→ **WORK TASK**
Repeat the records below exactly, beginning at the first line and finishing with the line that contains "modelled here are".

→ **SOURCE DATA**
(* ===== verification/PqSig.v ===== *)
(** * Hybrid signatures ([pqmsg-core/src/pq_sig.rs])

    The ML-DSA-65 backends are third-party code behind [PqSignatureProvider];
    modelled here are the trait and the encoding of a hybrid signature, an
    Ed25519 signature followed by a post-quantum one. *)

From Stdlib Require Import Strings.Byte.
From S2P Require Import Prelude Bytes Errors Crypto Toy.

Record PqSigKeyPair := { pqs_public_key : bytes; pqs_secret_key : bytes }.

Record PqSignatureProvider `{P : Primitives} := {
  pqs_keypair : rng → res PqSigKeyPair * rng;
  pqs_sign : bytes → bytes → rng → res bytes * rng;
  pqs_verify : bytes → bytes → bytes → res unit;
}.

(** What the core expects of a provider: signing with the secret key of a pair
    succeeds, the signature verifies under the public key and is not empty, and
    a generated pair is one. *)
Class PqSigLaws `{P : Primitives} (Q : PqSignatureProvider) := {
  pqs_pair : bytes → bytes → Prop;
  pqs_sign_defined : ∀ pk sk m g, pqs_pair pk sk → ∃ s g', pqs_sign Q sk m g = (Ok s, g');
  pqs_correct : ∀ pk sk m s g g', pqs_pair pk sk → pqs_sign Q sk m g = (Ok s, g') →
    pqs_verify Q pk m s = Ok tt ∧ s ≠ [];
  pqs_keypair_pair : ∀ g kp g', pqs_keypair Q g = (Ok kp, g') → pqs_pair (pqs_public_key kp) (pqs_secret_key kp);
}.

Record HybridSignature := mkHybrid { ed25519_sig : bytes; pq_sig : bytes }.

Definition HybridSignature_encode (h : HybridSignature) : bytes := ed25519_sig h ++ pq_sig h.

Definition HybridSignature_decode (input : bytes) : res HybridSignature :=
  if length input <=? 64 then Err (InvalidLength "hybrid_signature" 65 (len input))
  else Ok (mkHybrid (take 64 input) (drop 64 input)).

Lemma hybrid_decode_encode (e p : bytes) :
  length e = 64 → p ≠ [] →
  HybridSignature_decode (HybridSignature_encode (mkHybrid e p)) = Ok (mkHybrid e p).
Proof.
  intros He Hp. unfold HybridSignature_decode, HybridSignature_encode. simpl.
  assert (0 < length p) by (destruct p; [done|simpl; lia]).
  rewrite length_app, (proj2 (Nat.leb_gt _ _)) by lia.
  by rewrite take_app_len, drop_app_len by done.
Qed.

(** A hybrid signature has one reading: octets decode to a pair of signatures
    precisely when the pair encodes to them, the Ed25519 part has 64 octets and
    the post-quantum part is not empty. *)
Lemma hybrid_signature_iff (input : bytes) (h : HybridSignature) :
  HybridSignature_decode input = Ok h ↔
    HybridSignature_encode h = input ∧ length (ed25519_sig h) = 64 ∧ pq_sig h ≠ [].
Proof.
  split.
  - unfold HybridSignature_decode, HybridSignature_encode.
    intros H. destruct (length input <=? 64) eqn:E; [done|]. bool_to_prop. injection H as <-. simpl.
    rewrite take_drop, length_take. split; [done|]. split; [lia|].
    intros Hx%(f_equal length). rewrite length_drop in Hx. simpl in Hx. lia.
  - destruct h as [e p]. intros (<- & He & Hp). by apply hybrid_decode_encode.
Qed.

(** A concrete provider. *)
Definition ToyPqSig : PqSignatureProvider := {|
  pqs_keypair := λ g : @rng Toy, (Ok {| pqs_public_key := [x01]; pqs_secret_key := [x01] |}, g);
  pqs_sign := λ sk m (g : @rng Toy), (Ok (toy_stream 8 (toy_sum (toy_sum 6 sk) m)), g);
  pqs_verify := λ pk m s,
    if bool_decide (s = toy_stream 8 (toy_sum (toy_sum 6 pk) m)) then Ok tt
    else Err SignatureVerificationFailed;
|}.

#[export] Instance ToyPqSigLaws : PqSigLaws ToyPqSig.
Proof.
  apply (Build_PqSigLaws _ ToyPqSig eq); [by intros; eexists _, _| |by intros g kp g' [= <- _]].
  intros pk sk m s g g' <- H.
  cbv [pqs_sign ToyPqSig] in H. apply pair_equal_spec in H as [H _]. apply Ok_inj in H as <-.
  split; [|done]. cbv [pqs_verify ToyPqSig]. by rewrite bool_decide_eq_true_2.
Defined.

→ **WRITTEN ANSWER**
(* ===== verification/PqSig.v ===== *)
(** * Hybrid signatures ([pqmsg-core/src/pq_sig.rs])

    The ML-DSA-65 backends are third-party code behind [PqSignatureProvider];
    modelled here are the trait and the encoding of a hybrid signature, an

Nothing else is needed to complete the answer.